◆ WORK REQUIRED
Transcribe, word for word and without additions, each line below from the one containing "[utimens] and [create]" through the one containing "esfs_unlink lock_ unlock_", both ends included.

[Source records]
=====
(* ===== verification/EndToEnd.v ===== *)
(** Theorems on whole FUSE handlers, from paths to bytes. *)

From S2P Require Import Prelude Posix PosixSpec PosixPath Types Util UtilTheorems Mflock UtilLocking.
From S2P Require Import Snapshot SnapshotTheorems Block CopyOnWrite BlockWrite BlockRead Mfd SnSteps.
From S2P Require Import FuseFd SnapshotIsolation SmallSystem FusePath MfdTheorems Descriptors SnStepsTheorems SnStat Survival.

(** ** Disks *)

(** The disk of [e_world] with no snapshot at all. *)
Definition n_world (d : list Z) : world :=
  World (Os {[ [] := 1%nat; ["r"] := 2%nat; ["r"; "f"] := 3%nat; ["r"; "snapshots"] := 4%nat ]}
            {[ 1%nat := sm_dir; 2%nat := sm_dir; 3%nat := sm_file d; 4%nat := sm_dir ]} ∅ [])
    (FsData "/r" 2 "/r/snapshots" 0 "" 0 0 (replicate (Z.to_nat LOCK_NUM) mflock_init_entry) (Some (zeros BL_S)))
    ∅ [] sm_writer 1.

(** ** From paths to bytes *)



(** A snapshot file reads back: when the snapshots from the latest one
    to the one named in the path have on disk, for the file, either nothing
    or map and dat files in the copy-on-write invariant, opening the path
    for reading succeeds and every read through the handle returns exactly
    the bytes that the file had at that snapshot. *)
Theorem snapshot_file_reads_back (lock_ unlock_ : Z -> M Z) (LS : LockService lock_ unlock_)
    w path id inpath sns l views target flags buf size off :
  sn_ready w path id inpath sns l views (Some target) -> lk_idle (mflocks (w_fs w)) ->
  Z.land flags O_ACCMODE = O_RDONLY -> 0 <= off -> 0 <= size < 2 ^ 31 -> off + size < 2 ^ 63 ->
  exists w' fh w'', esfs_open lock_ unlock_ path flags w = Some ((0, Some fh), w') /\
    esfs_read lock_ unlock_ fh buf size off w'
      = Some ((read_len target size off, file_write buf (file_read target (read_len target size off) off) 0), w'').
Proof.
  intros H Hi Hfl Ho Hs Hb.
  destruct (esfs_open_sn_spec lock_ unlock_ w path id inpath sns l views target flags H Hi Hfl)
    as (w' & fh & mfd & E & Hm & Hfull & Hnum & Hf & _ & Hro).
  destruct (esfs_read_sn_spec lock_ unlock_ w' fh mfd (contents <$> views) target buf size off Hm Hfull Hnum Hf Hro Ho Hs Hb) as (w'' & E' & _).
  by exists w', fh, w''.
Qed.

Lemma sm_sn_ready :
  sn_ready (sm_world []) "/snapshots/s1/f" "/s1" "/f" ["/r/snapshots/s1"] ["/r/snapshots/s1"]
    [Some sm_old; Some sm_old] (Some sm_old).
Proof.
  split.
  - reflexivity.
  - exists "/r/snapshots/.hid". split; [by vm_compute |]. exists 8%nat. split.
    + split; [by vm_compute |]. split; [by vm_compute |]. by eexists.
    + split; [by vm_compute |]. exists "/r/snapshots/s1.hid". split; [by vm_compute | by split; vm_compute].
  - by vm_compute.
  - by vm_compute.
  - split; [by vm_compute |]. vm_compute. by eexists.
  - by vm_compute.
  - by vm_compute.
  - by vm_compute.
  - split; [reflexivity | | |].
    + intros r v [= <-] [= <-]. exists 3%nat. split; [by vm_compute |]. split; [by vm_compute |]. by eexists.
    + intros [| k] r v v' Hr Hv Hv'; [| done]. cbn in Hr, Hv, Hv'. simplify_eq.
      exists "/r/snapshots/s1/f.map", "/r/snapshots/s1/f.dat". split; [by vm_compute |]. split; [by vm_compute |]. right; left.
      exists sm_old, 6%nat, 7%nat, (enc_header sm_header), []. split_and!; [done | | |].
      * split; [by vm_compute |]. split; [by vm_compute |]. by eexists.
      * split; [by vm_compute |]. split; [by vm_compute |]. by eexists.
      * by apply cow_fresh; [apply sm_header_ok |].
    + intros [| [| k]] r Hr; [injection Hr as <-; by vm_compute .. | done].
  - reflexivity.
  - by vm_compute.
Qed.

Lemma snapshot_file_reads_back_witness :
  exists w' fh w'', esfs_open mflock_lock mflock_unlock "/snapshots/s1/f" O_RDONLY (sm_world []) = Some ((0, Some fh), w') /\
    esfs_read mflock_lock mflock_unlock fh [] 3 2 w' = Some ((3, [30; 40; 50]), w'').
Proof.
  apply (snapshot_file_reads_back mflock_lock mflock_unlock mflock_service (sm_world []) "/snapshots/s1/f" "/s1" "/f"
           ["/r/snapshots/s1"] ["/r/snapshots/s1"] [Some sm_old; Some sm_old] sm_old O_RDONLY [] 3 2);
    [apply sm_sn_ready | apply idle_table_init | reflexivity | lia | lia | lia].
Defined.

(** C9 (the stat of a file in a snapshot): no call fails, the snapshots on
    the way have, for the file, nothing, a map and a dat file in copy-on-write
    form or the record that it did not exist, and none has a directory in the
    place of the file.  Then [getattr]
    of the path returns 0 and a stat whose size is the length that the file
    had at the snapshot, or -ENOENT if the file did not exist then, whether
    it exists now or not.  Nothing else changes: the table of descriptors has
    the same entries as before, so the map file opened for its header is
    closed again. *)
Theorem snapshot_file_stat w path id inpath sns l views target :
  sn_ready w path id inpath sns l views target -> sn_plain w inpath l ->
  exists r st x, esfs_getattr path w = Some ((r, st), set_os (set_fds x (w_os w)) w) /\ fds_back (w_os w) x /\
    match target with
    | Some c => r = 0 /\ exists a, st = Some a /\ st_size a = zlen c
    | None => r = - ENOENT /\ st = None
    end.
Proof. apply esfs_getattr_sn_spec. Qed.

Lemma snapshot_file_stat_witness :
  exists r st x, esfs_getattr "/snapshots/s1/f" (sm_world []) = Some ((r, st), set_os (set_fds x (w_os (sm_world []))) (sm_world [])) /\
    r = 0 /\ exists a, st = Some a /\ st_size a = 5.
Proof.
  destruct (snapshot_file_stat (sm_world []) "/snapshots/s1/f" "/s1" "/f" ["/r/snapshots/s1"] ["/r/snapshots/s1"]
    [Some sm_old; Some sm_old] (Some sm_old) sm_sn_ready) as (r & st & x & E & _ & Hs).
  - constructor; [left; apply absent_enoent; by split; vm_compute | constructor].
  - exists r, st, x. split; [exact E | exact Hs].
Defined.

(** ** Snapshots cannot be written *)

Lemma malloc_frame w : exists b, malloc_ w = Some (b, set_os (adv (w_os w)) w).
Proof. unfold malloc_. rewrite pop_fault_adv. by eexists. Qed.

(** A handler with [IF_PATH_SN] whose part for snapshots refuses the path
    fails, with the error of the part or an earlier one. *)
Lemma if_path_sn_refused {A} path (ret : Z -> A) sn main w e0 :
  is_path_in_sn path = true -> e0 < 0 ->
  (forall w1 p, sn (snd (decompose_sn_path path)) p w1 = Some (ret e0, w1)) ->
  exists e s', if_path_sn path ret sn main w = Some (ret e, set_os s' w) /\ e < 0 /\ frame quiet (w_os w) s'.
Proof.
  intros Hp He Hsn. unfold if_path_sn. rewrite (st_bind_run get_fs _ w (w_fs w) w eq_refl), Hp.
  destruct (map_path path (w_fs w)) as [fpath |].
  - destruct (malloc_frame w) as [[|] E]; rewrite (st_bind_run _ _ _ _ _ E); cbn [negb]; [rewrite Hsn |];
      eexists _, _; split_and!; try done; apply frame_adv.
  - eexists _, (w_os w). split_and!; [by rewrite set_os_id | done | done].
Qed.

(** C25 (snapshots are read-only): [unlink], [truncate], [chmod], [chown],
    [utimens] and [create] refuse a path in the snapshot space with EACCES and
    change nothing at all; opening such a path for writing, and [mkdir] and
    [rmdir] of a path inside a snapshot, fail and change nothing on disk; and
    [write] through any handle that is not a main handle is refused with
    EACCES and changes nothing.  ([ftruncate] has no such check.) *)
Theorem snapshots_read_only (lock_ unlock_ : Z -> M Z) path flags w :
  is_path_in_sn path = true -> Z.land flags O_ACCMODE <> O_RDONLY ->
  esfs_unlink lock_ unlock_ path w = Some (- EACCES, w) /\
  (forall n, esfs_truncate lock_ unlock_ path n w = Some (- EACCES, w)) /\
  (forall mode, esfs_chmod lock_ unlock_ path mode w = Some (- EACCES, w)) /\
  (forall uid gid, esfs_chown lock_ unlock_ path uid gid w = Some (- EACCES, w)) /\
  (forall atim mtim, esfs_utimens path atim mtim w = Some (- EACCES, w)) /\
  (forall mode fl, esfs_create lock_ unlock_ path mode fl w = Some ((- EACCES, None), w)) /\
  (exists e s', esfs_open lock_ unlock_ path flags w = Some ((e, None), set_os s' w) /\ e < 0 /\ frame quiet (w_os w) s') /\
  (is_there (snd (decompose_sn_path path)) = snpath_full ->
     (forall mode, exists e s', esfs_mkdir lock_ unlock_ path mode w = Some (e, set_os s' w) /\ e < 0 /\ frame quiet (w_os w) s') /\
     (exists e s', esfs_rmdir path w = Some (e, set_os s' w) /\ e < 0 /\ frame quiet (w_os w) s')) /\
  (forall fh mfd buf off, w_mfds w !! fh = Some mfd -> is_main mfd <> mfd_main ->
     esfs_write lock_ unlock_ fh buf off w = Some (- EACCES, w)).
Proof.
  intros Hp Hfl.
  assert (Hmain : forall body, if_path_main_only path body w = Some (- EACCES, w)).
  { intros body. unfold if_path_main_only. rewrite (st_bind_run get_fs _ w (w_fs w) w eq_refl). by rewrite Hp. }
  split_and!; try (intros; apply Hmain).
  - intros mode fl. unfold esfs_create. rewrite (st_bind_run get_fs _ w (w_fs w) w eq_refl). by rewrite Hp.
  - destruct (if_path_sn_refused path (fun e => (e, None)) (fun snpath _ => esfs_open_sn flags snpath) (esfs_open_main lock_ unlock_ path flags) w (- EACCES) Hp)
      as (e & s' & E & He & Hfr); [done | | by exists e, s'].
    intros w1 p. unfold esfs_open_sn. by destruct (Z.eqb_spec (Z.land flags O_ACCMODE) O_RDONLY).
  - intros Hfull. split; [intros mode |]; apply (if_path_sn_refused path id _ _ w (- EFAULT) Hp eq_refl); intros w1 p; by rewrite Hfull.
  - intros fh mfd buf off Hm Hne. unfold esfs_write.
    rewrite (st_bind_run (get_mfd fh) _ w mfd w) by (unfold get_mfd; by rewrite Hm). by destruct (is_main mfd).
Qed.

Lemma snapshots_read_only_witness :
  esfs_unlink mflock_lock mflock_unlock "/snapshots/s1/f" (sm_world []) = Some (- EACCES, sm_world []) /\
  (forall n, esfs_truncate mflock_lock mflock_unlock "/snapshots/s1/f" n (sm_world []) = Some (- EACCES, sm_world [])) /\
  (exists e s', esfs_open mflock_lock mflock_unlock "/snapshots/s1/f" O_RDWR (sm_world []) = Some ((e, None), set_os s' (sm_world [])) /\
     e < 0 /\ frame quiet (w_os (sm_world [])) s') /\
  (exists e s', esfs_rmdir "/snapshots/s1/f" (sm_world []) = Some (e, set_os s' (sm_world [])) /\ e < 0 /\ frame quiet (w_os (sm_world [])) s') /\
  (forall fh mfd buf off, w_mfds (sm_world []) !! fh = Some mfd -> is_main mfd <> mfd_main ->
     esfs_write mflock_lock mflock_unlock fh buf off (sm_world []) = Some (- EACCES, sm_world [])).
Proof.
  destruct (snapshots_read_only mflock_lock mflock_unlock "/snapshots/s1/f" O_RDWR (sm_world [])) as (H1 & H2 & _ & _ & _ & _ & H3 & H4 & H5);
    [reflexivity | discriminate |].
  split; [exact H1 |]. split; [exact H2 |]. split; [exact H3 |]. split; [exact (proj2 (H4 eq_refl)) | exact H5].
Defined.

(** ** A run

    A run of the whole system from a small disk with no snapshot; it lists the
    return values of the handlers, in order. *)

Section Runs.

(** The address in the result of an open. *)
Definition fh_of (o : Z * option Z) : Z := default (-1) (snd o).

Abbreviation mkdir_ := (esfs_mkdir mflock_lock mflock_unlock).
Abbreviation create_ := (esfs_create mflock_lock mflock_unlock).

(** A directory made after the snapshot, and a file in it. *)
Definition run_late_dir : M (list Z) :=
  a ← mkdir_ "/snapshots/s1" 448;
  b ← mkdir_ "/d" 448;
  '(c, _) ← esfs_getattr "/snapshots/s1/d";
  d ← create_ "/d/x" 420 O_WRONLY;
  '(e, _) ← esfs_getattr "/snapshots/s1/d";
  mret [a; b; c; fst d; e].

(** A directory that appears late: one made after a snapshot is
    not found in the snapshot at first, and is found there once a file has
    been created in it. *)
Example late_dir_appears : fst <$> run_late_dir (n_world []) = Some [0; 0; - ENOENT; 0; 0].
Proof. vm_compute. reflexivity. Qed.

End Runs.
=====
◆ ANSWER FOR THIS EXERCISE
    [utimens] and [create] refuse a path in the snapshot space with EACCES and
    change nothing at all; opening such a path for writing, and [mkdir] and
    [rmdir] of a path inside a snapshot, fail and change nothing on disk; and
    [write] through any handle that is not a main handle is refused with
    EACCES and changes nothing.  ([ftruncate] has no such check.) *)
Theorem snapshots_read_only (lock_ unlock_ : Z -> M Z) path flags w :
  is_path_in_sn path = true -> Z.land flags O_ACCMODE <> O_RDONLY ->
  esfs_unlink lock_ unlock_ path w = Some (- EACCES, w) /\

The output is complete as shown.